— THE TASK —
Two lines mark the range in the entries below: the one holding "Context (matched : Z -> Z -> Prop)." and the one holding "(forall x, x0". Set down those two and all lines between them, exactly.

++++++++++

(* ===== verification/DiagGeometry.v ===== *)
(** * Geometry of the furthest-reaching points of [diag]

    The forward search of [diag] keeps, for every active diagonal, the furthest
    point it reaches with [c] edits.  These points may lie outside the portion
    being compared.  The lemmas below follow one round of a search, abstractly,
    so that they serve the forward search as it is and the backward search
    after a reflection of the plane. *)

From S2P Require Import Prelude.

(** Diagonal [d] is visited in round [c] of a search centred on [mid] with
    limits [l] and [h]. *)
Definition active (mid c l h d : Z) : Prop := l <= d <= h /\ (d - mid - c) mod 2 = 0.

(** The limits of a search in round [c]: they grow by one diagonal per round
    until they bounce off the borders [dlo] and [dhi]. *)
Definition range_ok (dlo dhi mid c l h : Z) : Prop :=
  dlo <= l /\ h <= dhi /\ mid - c <= l /\ h <= mid + c /\
  (l <= mid - c \/ l <= dlo + 1) /\ (mid + c <= h \/ dhi - 1 <= h) /\
  (l - mid - c) mod 2 = 0 /\ (h - mid - c) mod 2 = 0.

Definition grow_lo (dlo l : Z) : Z := if dlo <? l then l - 1 else l + 1.
Definition grow_hi (dhi h : Z) : Z := if h <? dhi then h + 1 else h - 1.

Lemma range_ok_init dlo dhi mid :
  dlo < mid < dhi -> range_ok dlo dhi mid 0 mid mid.
Proof. unfold range_ok. lia. Qed.

Lemma range_ok_grow dlo dhi mid c l h :
  dlo < mid < dhi -> 0 <= c -> range_ok dlo dhi mid c l h ->
  range_ok dlo dhi mid (c + 1) (grow_lo dlo l) (grow_hi dhi h).
Proof. unfold range_ok, grow_lo, grow_hi. intros. repeat case_if; lia. Qed.

Lemma range_ok_mid dlo dhi mid c l h :
  dlo < mid < dhi -> 0 <= c -> range_ok dlo dhi mid c l h -> l <= mid <= h.
Proof. unfold range_ok. lia. Qed.

Section Search.
(** The portion. *)
Context (xoff xlim yoff ylim : Z).

Let mid : Z := xoff - yoff.
Let omid : Z := xlim - ylim.
Let dlo : Z := xoff - ylim.
Let dhi : Z := xlim - yoff.

(** The diagonal on which a point right of (below) the portion reappears on
    the border, when its moves outside are exchanged for moves along it. *)
Definition back_right (d x : Z) : Z := d - 2 * (x - xlim).
Definition back_below (d x : Z) : Z := d + 2 * (x - d - ylim).

(** Invariant of the points reached with [c] edits. *)
Record reached (c l h : Z) (f : Z -> Z) : Prop := {
  reached_x d : active mid c l h d -> xoff <= f d;
  reached_y d : active mid c l h d -> yoff <= f d - d;
  reached_sum d : active mid c l h d -> xoff + yoff + c <= 2 * f d - d;
  reached_right d : active mid c l h d -> xlim <= f d ->
    omid <= back_right d (f d) /\ l <= back_right d (f d) /\
    xlim <= f (back_right d (f d));
  reached_below d : active mid c l h d -> ylim <= f d - d ->
    back_below d (f d) <= omid /\ back_below d (f d) <= h /\
    ylim <= f (back_below d (f d)) - back_below d (f d)
}.

(** What the absence of a meeting adds, for limits [omin], [omax] of the
    opposite search. *)
Definition apart (omin omax c l h : Z) (f : Z -> Z) : Prop :=
  forall d, active mid c l h d ->
    (xlim <= f d -> omax < back_right d (f d) /\ omid + 1 < back_right d (f d)) /\
    (ylim <= f d - d -> back_below d (f d) < omin /\ back_below d (f d) < omid - 1).

Lemma reached_ext c l h f g :
  (forall d, active mid c l h d -> f d = g d) -> reached c l h f -> reached c l h g.
Proof.
  intros Heq Hf.
  split; intros d Hd; rewrite <- (Heq d Hd); try by apply Hf.
  - intros Hg. destruct (reached_right _ _ _ _ Hf d Hd Hg) as (R1 & R2 & R3).
    rewrite <- Heq; [done|]. unfold active, back_right in *. lia.
  - intros Hg. destruct (reached_below _ _ _ _ Hf d Hd Hg) as (R1 & R2 & R3).
    rewrite <- Heq; [done|]. unfold active, back_below in *. lia.
Qed.

(** When no active diagonal of the search meets the opposite one, whose
    points [o] are inside the far borders, the search stays apart from it,
    also after the opposite limits have grown once more. *)
Lemma apart_intro c l h omin omax omin' omax' (f o : Z -> Z) :
  omin <= omid <= omax -> omax' <= omax + 1 -> omin - 1 <= omin' ->
  (omin - mid - c) mod 2 = 0 -> (omax - mid - c) mod 2 = 0 ->
  reached c l h f ->
  (forall d, omin <= d <= omax -> (d - mid - c) mod 2 = 0 ->
             o d <= xlim /\ o d - d <= ylim) ->
  (forall d, active mid c l h d -> omin <= d <= omax -> f d < o d) ->
  apart omin' omax' c l h f.
Proof.
  intros Hm Hg1 Hg2 Hp1 Hp2 Hf Ho Hno d Hd. split; intros Hfd.
  - destruct (reached_right _ _ _ _ Hf d Hd Hfd) as (R1 & R2 & R3).
    set (e := back_right d (f d)) in *.
    assert (active mid c l h e) as He by (unfold active, e, back_right in *; lia).
    destruct (Z.le_gt_cases e omax) as [Hle|Hgt].
    + specialize (Hno e He ltac:(lia)).
      destruct (Ho e ltac:(lia)) as [? _]; [unfold active in He; lia|]. lia.
    + assert ((e - mid - c) mod 2 = 0) by (unfold active in He; lia).
      split; lia.
  - destruct (reached_below _ _ _ _ Hf d Hd Hfd) as (R1 & R2 & R3).
    set (e := back_below d (f d)) in *.
    assert (active mid c l h e) as He by (unfold active, e, back_below in *; lia).
    destruct (Z.le_gt_cases omin e) as [Hle|Hgt].
    + specialize (Hno e He ltac:(lia)).
      destruct (Ho e ltac:(lia)) as [_ ?]; [unfold active in He; lia|]. lia.
    + assert ((e - mid - c) mod 2 = 0) by (unfold active in He; lia).
      split; lia.
Qed.

(** The relation of matching positions; both sides are non-empty. *)
Context (matched : Z -> Z -> Prop).
Context (Hx : xoff < xlim) (Hy : yoff < ylim).

(** One more round: every new point comes from a neighbour by one edit,
    possibly followed by a snake inside the portion. *)
Definition next_round (c l h l' h' : Z) (f g : Z -> Z) : Prop :=
  forall d, active mid (c + 1) l' h' d ->
    (d + 1 <= h -> f (d + 1) <= g d) /\
    (l <= d - 1 -> f (d - 1) + 1 <= g d) /\
    exists x0, x0 <= g d /\
      (x0 < g d -> g d <= xlim /\ g d - d <= ylim /\ matched (g d - 1) (g d - d - 1)) /\
      ((d + 1 <= h /\ x0 = f (d + 1)) \/ (l <= d - 1 /\ x0 = f (d - 1) + 1)).

(** The same with the whole snake, which ends only where it has to. *)
Definition furthest_round (c l h l' h' : Z) (f g : Z -> Z) : Prop :=
  forall d, active mid (c + 1) l' h' d -> exists x0,
    (d + 1 <= h -> f (d + 1) <= x0) /\ (l <= d - 1 -> f (d - 1) + 1 <= x0) /\ x0 <= g d /\
    (forall x, x0 <= x < g d -> x < xlim /\ x - d < ylim /\ matched x (x - d)) /\
    ~ (g d < xlim /\ g d - d < ylim /\ matched (g d) (g d - d)) /\
    ((d + 1 <= h /\ x0 = f (d + 1)) \/ (l <= d - 1 /\ x0 = f (d - 1) + 1)).

Lemma furthest_next c l h l' h' f g : furthest_round c l h l' h' f g -> next_round c l h l' h' f g.
Proof.
  intros H d Hd. destruct (H d Hd) as (x0 & H1 & H2 & Hle & Hs & _ & Horg). split; [lia|]. split; [lia|].
  exists x0. split; [done|]. split; [|done]. intros Hlt. destruct (Hs (g d - 1)) as (? & ? & Hm); [lia|].
  split; [lia|]. split; [lia|]. by replace (g d - d - 1) with (g d - 1 - d) by lia.
Qed.

Section Round.
Context (c l h omin omax : Z) (f g : Z -> Z).
Let l' : Z := grow_lo dlo l.
Let h' : Z := grow_hi dhi h.
Context (Hr : range_ok dlo dhi mid c l h).
Context (Hf : reached c l h f) (Ha : apart omin omax c l h f).
Context (Hn : next_round c l h l' h' f g).

Lemma neighbours_active d : active mid (c + 1) l' h' d ->
  (d + 1 <= h -> active mid c l h (d + 1)) /\
  (l <= d - 1 -> active mid c l h (d - 1)).
Proof.
  unfold active, l', h', grow_lo, grow_hi. unfold range_ok in Hr.
  repeat case_if; lia.
Qed.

++++++++++

— REPLY —
Context (matched : Z -> Z -> Prop).
Context (Hx : xoff < xlim) (Hy : yoff < ylim).

(** One more round: every new point comes from a neighbour by one edit,
    possibly followed by a snake inside the portion. *)
Definition next_round (c l h l' h' : Z) (f g : Z -> Z) : Prop :=
  forall d, active mid (c + 1) l' h' d ->
    (d + 1 <= h -> f (d + 1) <= g d) /\
    (l <= d - 1 -> f (d - 1) + 1 <= g d) /\
    exists x0, x0 <= g d /\
      (x0 < g d -> g d <= xlim /\ g d - d <= ylim /\ matched (g d - 1) (g d - d - 1)) /\
      ((d + 1 <= h /\ x0 = f (d + 1)) \/ (l <= d - 1 /\ x0 = f (d - 1) + 1)).

(** The same with the whole snake, which ends only where it has to. *)
Definition furthest_round (c l h l' h' : Z) (f g : Z -> Z) : Prop :=
  forall d, active mid (c + 1) l' h' d -> exists x0,
    (d + 1 <= h -> f (d + 1) <= x0) /\ (l <= d - 1 -> f (d - 1) + 1 <= x0) /\ x0 <= g d /\
    (forall x, x0 <= x < g d -> x < xlim /\ x - d < ylim /\ matched x (x - d)) /\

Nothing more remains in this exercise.